Also, 1901 Group LLC, Reston, VA;
Alteryx, Inc., Irvine, CA; Aptima, Inc.,
Woburn, MA; Assured Wireless Corp.,
San Diego, CA; AT&T Government
Solutions, Inc., Vienna, VA; Broadband
Antenna Tracking Systems, Inc.,
Indianapolis, IN; Clemson University,
Clemson, SC; Decisive Analytics Corp.,
Arlington, VA; Dover Microsystems,
Inc., Waltham, MA; EPS Corp., Tinton
Falls, NJ; Global Planning Initiatives
LLC, Virginia Beach, VA;
HigherEchelon, Inc., Huntsville, AL;
Inonde, McLean, VA; IT Partners, Inc.,
Herndon, VA; KNC Strategic Services,
Oceanside, CA; Kopis Mobile LLC,
Flowood, MS; Kudu Dynamics LLC,
Chantilly, VA; L3Harris Technologies,
Palm Bay, FL; Lexington Solutions
Group LLC, Lexington, VA; Motorola
Solutions, Inc.
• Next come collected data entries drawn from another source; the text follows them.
#[export] Program Instance network_TransferServer : TransferServer (socket W) W fuel := {|
  fs_passive ip port s := srv_data (server_of s.2) = Listening ip port;
  fs_data := idle;
  fs_sending k c s := awaiting s ∧ carries k s.2 ∧ ok (k, s.2) ∧ rxs (k, s.2) = c ∧
    ended (s_stream k) s.2 ∧ srv_data (server_of s.2) = NoData;
  fs_sent k s := awaiting s ∧ spent k s;
  fs_taking := uploading;
  fs_stored l b s := awaiting s ∧ srv_entry (server_of s.2) l = Some (File b);
  fs_over k s := online s ∧ spent k s
|}.
Next Obligation.
  intros s Hs. destruct (cmd_pasv _ (proj1 (proj2 Hs))) as (ls & v & ip & port & Hcmd & Hv & [Hcwd Hl] & Hp & Hd).
  eapply wp_mono; [eapply (command_outcome _ _ _ _ _ Hs); [|exact Hcmd|done]|].
  { apply (bool_decide_eq_true_1 _). by vm_compute. }
  intros r s' (-> & Hon & Hsv). simpl. rewrite Hsv. eexists _, ip, port. split_and!; try done.
  split; simpl; rewrite Hsv; [done|]. intros l _. apply Hl.
Qed.
Next Obligation.
  intros ip port t s Hp (Hat & Hready & Hk). cbn [Client_connect address_to_string client_environment].
  destruct (data_accepted _ ip port Hready Hp) as (Hready' & [Hcwd Hl] & Hconn).
  eapply wp_mono.
  - apply (connect_dials (data_endpoint ip port) (λ h w', at_control [] (s.1, w') ∧
      server_of w' = srv_accept (server_of s.2) ∧ data_of w' = Some h ∧ healthy h w' ∧ incoming h w' = [])).
    + pose proof (peer_resolve_data s.2 ip port Hp). by destruct (async_resolve _ _ s.2) as [[ec eps] w1].
    + intros h eps w1 Heps Hq Hne. destruct Hq as [(Hsv & Hc & Hd) Hu] eqn:Hquiet. clear Hquiet.
      pose proof (peer_dial_data h eps t w1 ip port ltac:(by rewrite Hsv) Heps Hne) as Hdial.
      destruct (connect_or_timer h eps t w1) as [[first ec] w2].
      destruct Hdial as (Hf & Hec & Hd2 & Hh2 & Hi2 & Hsv2 & Hc2 & Hu2).
      split_and!; [done|done| |by rewrite Hsv2, Hsv|done|done|done].
      apply (at_control_undisturbed [] (s.1, w1)); [by apply at_control_quiet|done|].
      intros h' Hh'. apply Hu2. by intros ->.
    + intros h w1 w2 (H1 & H2 & H3 & H4 & H5) Hq. pose proof Hq as [(Hsv & Hc & Hd) Hu].
      destruct (Hu h) as (Hi & _ & Hh & _).
      split_and!; [by apply (at_control_quiet [] (s.1, w1))|congruence|congruence|by apply Hh|congruence].
  - intros r w' (k & -> & Hcl & Hbuf & Hat' & Hsv & Hd & Hh & Hi). exists k. simpl. unfold idle, online, carries.
    simpl. rewrite Hsv. split_and!; try done.
    + unfold rxs, inc, read_buffer. simpl. by rewrite Hbuf, Hi.
    + split; simpl; [congruence|]. intros l _. rewrite ?Hsv. apply Hl.
Qed.
Next Obligation.
  intros k s x (Hcar & Hok & Hrx & Hd) Hs Hx. pose proof (plain_command (txt "RETR ") x eq_refl Hx) as Hline.
  simpl.
  pose proof (cmd_retr _ x (proj1 (proj2 Hs)) Hx Hd) as Hcmd.
  pose proof (srv_replies_limited (txt "RETR " ++ x) (server_of s.2)) as Hlim.
  destruct (content_of (srv_entry (server_of s.2) (srv_cwd (server_of s.2) ++ [x]))) as [b|].
  - destruct Hcmd as (ls1 & ls2 & v & H1 & H2 & Hcmd & Hv & [Hcwd Hl] & Hd').
    eapply wp_mono; [by apply (data_command_outcome k _ 150 ls1 [ls2] (Some b) v s)|].
    intros r s' (-> & Hat' & Hsv & Hcar' & Hok' & Hk' & Hrx' & He). eexists. split; [done|].
    rewrite Hrx in Hrx'. rewrite Hcmd in Hlim. simpl in Hlim. unfold wire in Hlim. simpl in Hlim.
    rewrite !length_app in Hlim.
    split; [split; simpl; rewrite Hsv; [done|intros l _; apply Hl]|].
    split; [done|]. split_and!; [|done|done|done|by apply He|by rewrite Hsv].
    unfold awaiting. rewrite Hsv. split_and!; [done|done|]. exists ls2. split_and!; [done|done|].
    unfold wire. simpl. rewrite length_app. simpl in *. lia.
  - destruct Hcmd as (ls & v & [Hr Hcmd] & Hv & [Hcwd Hl] & Hd').
    eapply wp_mono; [by apply (data_command_outcome k _ 550 ls [] None v s)|].
    intros r s' (-> & Hat' & Hsv & Hcar' & Hok' & Hk' & Hrx' & _). eexists. split; [done|].
    rewrite Hrx in Hrx'. unfold idle, online. rewrite Hsv.
    split; [split; simpl; rewrite Hsv; [done|intros l _; apply Hl]|]. by split_and!.
Qed.
Next Obligation.
  intros k s x (Hcar & Hok & Hrx & Hd) Hs Hx Hdir.
  pose proof (plain_command (txt "STOR ") x eq_refl Hx) as Hline. simpl in *.
  destruct (cmd_stor _ x (proj1 (proj2 Hs)) Hx Hd Hdir) as (c & ls & v & [Hr Hcmd] & Hv & [Hcwd Hl] & Hres).
  eapply wp_mono; [by apply (data_command_outcome k _ c ls [] None v s)|].
  intros r s' (-> & Hat' & Hsv & Hcar' & Hok' & Hk' & Hrx' & _). eexists. split; [done|].
  rewrite Hrx in Hrx'. unfold idle, uploading, online. rewrite Hsv.
  assert (∀ x, fs_keeps x s s') as Hkeep.
  { intros y. split; simpl; rewrite Hsv; [done|intros l _; apply Hl]. }
  case_bool_decide as He; destruct Hres as [-> Hd']; split_and!; try done.
  eexists _, x. split; [done|]. by rewrite !Hl.
Qed.
Next Obligation.
  intros k c s out t (Haw & Hcar & Hok & Hrx & He & Hd) Hout. simpl.
  assert (∀ p, at_control p s → ∀ kw, socket_reads (k, s.2) kw →
    at_control p (s.1, kw.2) ∧ carries kw.1 kw.2 ∧ server_of kw.2 = server_of s.2) as Hctl.
  { intros p Hat kw. by apply at_control_read. }
  assert (∀ kw, socket_reads (k, s.2) kw → awaiting (s.1, kw.2) ∧ carries kw.1 kw.2 ∧
    server_of kw.2 = server_of s.2 ∧ ended (s_stream kw.1) kw.2 ∧ fs_keeps None s (s.1, kw.2)) as Hreads.
  { intros kw Hr. destruct Haw as (Hv & Hk & ls & Hat & Hls). destruct (Hctl _ Hat kw Hr) as (Hat' & Hcar' & Hsv).
    unfold awaiting. simpl. rewrite Hsv. split_and!; try done; [by exists ls| |].
    - destruct Hr as (-> & _ & _ & He' & _). by apply He'.
    - split; simpl; by rewrite Hsv. }
  case_bool_decide as Hc.
  - subst c. eapply wp_mono; [apply read_data_outcome, (wp_conj _ (λ ro _, ro.1 = Unexpected (asio_error eof)))|].
    + apply (socket_readSome_end Sync out t (k, s.2) Hout Hok Hc He).
    + apply wp_wlp, (socket_readSome_spec Sync out t (k, s.2) Hout).
    + intros ro kw ((Hro & (_ & Ho & _) & Hl & _) & Hr). destruct (Hreads kw Hr) as (Haw' & Hcar' & Hsv & He' & Hk).
      split_and!; try done. unfold spent. simpl. rewrite Hsv. split_and!; [done| |done].
      unfold connected, socket_isConnected in Ho. rewrite Ho. by destruct (ok_connected (k, s.2) Hok).
  - eapply wp_mono; [apply read_data_outcome, (wp_conj _ (λ ro kw, has_value ro.1 = true ∧ ok kw))|].
    + apply (socket_readSome_live Sync out t (k, s.2) Hout Hok). by rewrite Hrx.
    + apply wp_wlp, (socket_readSome_spec Sync out t (k, s.2) Hout).
    + intros [r out'] kw (([Hv Hok'] & _ & Hl & Hn & _) & Hr). simpl in *.
      destruct (Hreads kw Hr) as (Haw' & Hcar' & Hsv & He' & Hk). split_and!; [done|done|].
      destruct r as [m|]; [|done]. destruct (Hn m eq_refl) as [Hm Hrx']. rewrite Hrx in Hrx'.
      assert (length (take m out') = m) as Hlm by (rewrite length_take; lia).
      exists m. split; [done|]. split; [|split].
      * rewrite Hrx', length_app. lia.
      * rewrite Hrx', take_app_le, take_take by lia. by rewrite Nat.min_id.
      * rewrite Hsv. split_and!; try done. rewrite Hrx'. by rewrite drop_app_ge, Hlm, Nat.sub_diag, drop_0 by lia.
Qed.
Next Obligation.
  intros k s (Haw & Hcar & Ho & Hd). eapply wp_mono; [by apply confirm_outcome|].
  intros r s' (a & -> & Ha & Hon & h & Hh & Hread). exists a. simpl.
  destruct Hread as ((Hsv & Hc & Hdw) & _ & Hu). destruct Hcar as [Hdat Hcl].
  split_and!; [done|done|done| |split; simpl; by rewrite Hsv].
  unfold spent, carries. rewrite Hsv, Hdw. split_and!; [done|done| |done].
  destruct (Hu (s_stream k)) as (_ & -> & _); [|done]. intros <-. by apply (peers_differ s.2 (s_stream k)).
Qed.
Next Obligation.
  intros k l b s data t ((Hat & Hv & Hk) & [Hdat Hcl] & Hok & Hd & Hl).
  destruct (socket_write_run Sync data t (k, s.2) Hok) as (c & w' & Hw & _ & Hrun).
  unfold wp. change (writeAll Sync data t (k, s.2)) with (socket_writeAll Sync data t (k, s.2)).
  rewrite Hrun. simpl in *. destruct (healthy_write _ _ _ _ _ _ Hok Hw) as (_ & Hok' & _).
  destruct (peer_upload _ _ _ _ _ _ Hdat Hok Hw) as (Hsv & Hc & Hdw & Hu).
  destruct (data_received _ _ _ data Hv Hd) as (Hv' & [Hcwd Hsame] & Hd').
  split; [done|]. split; [|split; simpl; rewrite Hsv; [done|intros l' _; apply Hsame]].
  unfold uploading, online, carries. simpl. rewrite Hsv. split_and!; try done.
  - by apply at_control_undisturbed.
  - congruence.
  - destruct Hl as (dir & x & Hl). exists dir, x. by rewrite !Hsame.
Qed.
Next Obligation.
  intros k l b s ((Hat & Hv & Hk) & Hcar & Hok & Hd & dir & x & -> & Hdir & Hx). simpl.
  destruct (upload_ends _ _ _ _ Hv Hd Hdir Hx) as (ls & v & Hfin & Hls & Hv' & Hcwd & Hl).
  pose proof (srv_finish_limited (server_of s.2)) as Hlim.
  eapply wp_mono; [apply (destroy_data_outcome k s []); [done|by destruct (ok_connected (k, s.2) Hok)|done]|].
  rewrite Hfin in *. simpl. intros _ kw [Hat' Hsv]. unfold awaiting. simpl. rewrite Hsv.
  split_and!; try done.
  - by exists ls.
  - rewrite Hl. by rewrite bool_decide_true.
  - split; simpl; rewrite Hsv; [done|]. intros l' Hne. rewrite Hl, bool_decide_false; [done|congruence].
Qed.
Next Obligation.
  intros l b s (Haw & Hl). eapply wp_mono; [by apply confirm_outcome|].
  intros r s' (a & -> & Ha & Hon & h & Hh & Hread). exists a. simpl.
  destruct Hread as ((Hsv & _) & _). rewrite Hsv.
  split_and!; [done|done|done|done|split; simpl; by rewrite Hsv].
Qed.
Next Obligation.
  intros k s Hs. simpl.
  assert (online s ∧ carries k s.2 ∧ is_open (s_stream k) s.2 = true ∧
    (srv_data (server_of s.2) = Connected ∨ srv_data (server_of s.2) = NoData))
    as ((Hat & Hv & Hk) & Hcar & Ho & Hd).
  { destruct Hs as [[(Hcar & Hok & _ & Hd) Hon]|(Hon & Hcar & Ho & Hd)]; [|by auto].
    split_and!; [done|done|by destruct (ok_connected (k, s.2) Hok)|by left]. }
  destruct (data_ends _ Hv Hd) as (v & Hfin & Hv' & Hcwd & Hl).
  eapply wp_mono; [by apply (destroy_data_outcome k s [])|].
  rewrite Hfin. simpl. intros _ kw [Hat' Hsv]. unfold online. simpl. rewrite Hsv.
  split_and!; try done. split; simpl; rewrite Hsv; [done|]. intros l _. apply Hl.
Qed.
End control.
End network.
US Federal Markets
Division, Linthicum, MD; NewSat North
America LLC, Indian Harbour Beach,
FL; Nobletech Solutions, Huntsville,
AL; Poplicus, Inc. dba Govini,
Arlington, VA; ProSync Technology
Group, Ellicott City, MD; Rincon
Research Corp., Tucson, AZ;
SafeFlights, Inc. dba 14bis Supply
Tracking, Burlington, MA; Shield AI,
Inc., San Diego, CA; Shift5, Inc.,
Rosslyn, VA; Si2 Technologies, Inc.,
North Billerica, MA; Southern
Methodist University, Dallas, TX; Streif
Enterprise, Inc. dba ibeeto, El Cajon, CA;
Taurean General Services, Boerne, TX;
XATOR Corp., Reston, VA; and XR 2
LEAD LLC, Dumfries VA have
withdrawn from this venture.
No other changes have been made in
either the membership or planned
activity of the group research project.
Membership in this group research
project remains open, and IWRP intends
to file additional written notifications
disclosing all changes in membership.
On October 15, 2018, IWRP filed its
original notification pursuant to section
6(a) of the Act. The Department of
Justice published a notice in the Federal
Register pursuant to section 6(b) of the
Act on October 23, 2018 (83 FR 53499).
The last notification was filed with
the Department on April 6, 2022. A
notice was published in the Federal
Register pursuant to section 6(b) of the
Act on May 13, 2022 (87 FR 29385).
Suzanne Morris,
Chief, Premerger and Division Statistics
Antitrust Division.
[FR Doc. 2022–18695 Filed 8–29–22; 8:45 am]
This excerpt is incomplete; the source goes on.